Besides, it has never been the case of the appellant-defendant that accommodation was used for a residential purpose or a construction put up thereon is of such a nature which is meant for only residential purpose. Therefore, this contention has also no force and has to be and is hereby rejected. 15. The decision of this appeal shall also govern the disposal of Second Civil Appeal No. 169 of 1979 (Govindram Bhugdamal v. Nagar Palika Mandsaur), and Second Civil Appeal No 200 of 1979 (Chabbaldas S/o Bansimal v. Nagar Palika Mandsaur), as these very same common questions of law are involved in these 2 appeals and material facts are also the similar.
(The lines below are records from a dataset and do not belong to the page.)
(* ===== verification/ServerFacts.v ===== *)
(** ServerFacts: what the handlers guarantee: the file of a machine changes only
    when a handler succeeds or its very write fails, and then to a well-formed
    configuration or what that write has left, and no other file but the images of
    a firmware; what
    happens on repeated attachments, new limits and resets of the firmware. *)

#[local] Set Warnings "-register-all".

From S2P Require Import Prelude.
From S2P Require Import GoStd.
From S2P Require Import GoFacts.
From S2P Require Import Pool.
From S2P Require Import PciAddress.
From S2P Require Import Backend.
From S2P Require Import PciDevice.
From S2P Require Import Resources.
From S2P Require Import Drivers.
From S2P Require Import Disks.
From S2P Require Import Cdroms.
From S2P Require Import NetIfaces.
From S2P Require Import HostDevices.
From S2P Require Import Peripherals.
From S2P Require Import Json.
From S2P Require Import InstanceProperties.
From S2P Require Import InstanceConf.
From S2P Require Import ConfInvariant.
From S2P Require Import ConfTheorems.
From S2P Require Import ConfJson.
From S2P Require Import Server.

Open Scope Z_scope.

Module ServerFacts.
Import Server ConfJson.
Section facts.
Context {P : Type} `{Env} {hst : Host} `{PciBus, Runtime P}.
Abbreviation conf := InstanceProperties.t.
Abbreviation confs s := (InstanceConf.props (C s)).
Implicit Types s : session P.

(** The files that a request may copy next to the configuration. *)
Definition firmware_files (vmname : string) : list string :=
  let vmdir := Filepath.Join [CONFDIR; vmname] in
  [Filepath.Join [vmdir; "config_eficode"]; Filepath.Join [vmdir; "config_efivars"]].
Definition copies (vmname : string) (q : request) : list string :=
  match q with ReqFirmwareSet _ _ => firmware_files vmname | _ => [] end.

(** What a request that has come to write the configuration [c] leaves in its file. *)
Definition stored {A} (w : write_result) (r : outcome A) (c : InstanceConf.InstanceConf) (v : option (option json)) : Prop :=
  match w with
  | Written => is_ret r = true ∧ v = Some (Some (enc_conf (InstanceConf.props c)))
  | Failed _ remains => is_ret r = false ∧ v = remains
  end.

(** [I] holds of the configuration while a body runs; the files but those of [X]
    are left alone, or one of them gets the encoding of such a configuration at
    the very end. *)
Section bodies.
Context (X : list string) (I : conf → Prop) (HI : ∀ c, preserves I (exec c)) (wr : write_result).
Definition alike (f f' : files) : Prop := ∀ path, path ∉ X → f !! path = f' !! path.

(** A body that works on the instances, and on the files of [X]. *)
Definition quiet {A} (m : op (session P) A) : Prop :=
  ∀ s, I (confs s) → alike (s_fs (m s).2) (s_fs s) ∧ I (confs (m s).2) ∧
       InstanceConf.confname (C (m s).2) = InstanceConf.confname (C s).

(** A body that may end by saving. *)
Definition kept_or_stored {A} (r : outcome A) (name : string) (f f' : files) : Prop :=
  ∀ path, path ∉ X → f' !! path = f !! path ∨
    ∃ c, I (InstanceConf.props c) ∧ InstanceConf.confname c = name ∧ path = InstanceConf.config c ∧ stored wr r c (f' !! path).
Definition tidy {A} (m : op (session P) A) : Prop :=
  ∀ s, I (confs s) → kept_or_stored (m s).1 (InstanceConf.confname (C s)) (s_fs s) (s_fs (m s).2).

Lemma kept {A} (r : outcome A) name f f' : alike f' f → kept_or_stored r name f f'.
Proof. intros Hf path Hp. left. by apply Hf. Qed.
Lemma kept_on {A} (r : outcome A) name f f1 f' : alike f1 f → kept_or_stored r name f1 f' → kept_or_stored r name f f'.
Proof. intros Hf Hs path Hp. rewrite <- (Hf path Hp). by apply Hs. Qed.

Lemma quiet_tidy {A} (m : op (session P) A) : quiet m → tidy m.
Proof. intros Hm s Hs. by apply kept, Hm. Qed.

Lemma quiet_ret {A} (a : A) : quiet (mret a).
Proof. by intros s. Qed.
Lemma quiet_throw {A} e : quiet (throw e : op (session P) A).
Proof. by intros s. Qed.
Lemma quiet_get : quiet get.
Proof. by intros s. Qed.
Lemma quiet_lift {A} (o : outcome A) : quiet (lift o).
Proof. by intros s. Qed.
Lemma quiet_fail_if c e : quiet (fail_if c e).
Proof. by destruct c; intros s. Qed.

Lemma quiet_bind {A B} (m : op (session P) A) (k : A → op (session P) B) :
  quiet m → (∀ a, quiet (k a)) → quiet (m ≫= k).
Proof.
  intros Hm Hk s Hs. go_unfold. destruct (Hm s Hs) as (H1' & H2' & H3').
  destruct (m s) as [[a|e|p] s1]; simpl in *; [|done..].
  destruct (Hk a s1 H2') as (H4 & H5 & H6). rewrite H6. split; [|done]. intros path Hp. by rewrite (H4 path Hp), (H1' path Hp).
Qed.

Lemma tidy_bind {A B} (m : op (session P) A) (k : A → op (session P) B) :
  quiet m → (∀ a, tidy (k a)) → tidy (m ≫= k).
Proof.
  intros Hm Hk s Hs. go_unfold. destruct (Hm s Hs) as (Hf & Hc & Hn).
  destruct (m s) as [[a|e|p] s1]; simpl in *; [|by apply kept..].
  rewrite <- Hn. by eapply kept_on, Hk.
Qed.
In both these cases the landlord is the municipality Mandsaur and the accommodation taken on rent by the tenants in these 2 cases is also open land, and that the same was taken for a non residential purpose only, in accordance with the terms and conditions of the lease• deed executed by these tenants in respect of the accommodation taken by them on lease. 16. For all these reasons I do not find any merit in these appeals, which are hereby dismissed with costs. Counsel's fee Rs. 200, if certified.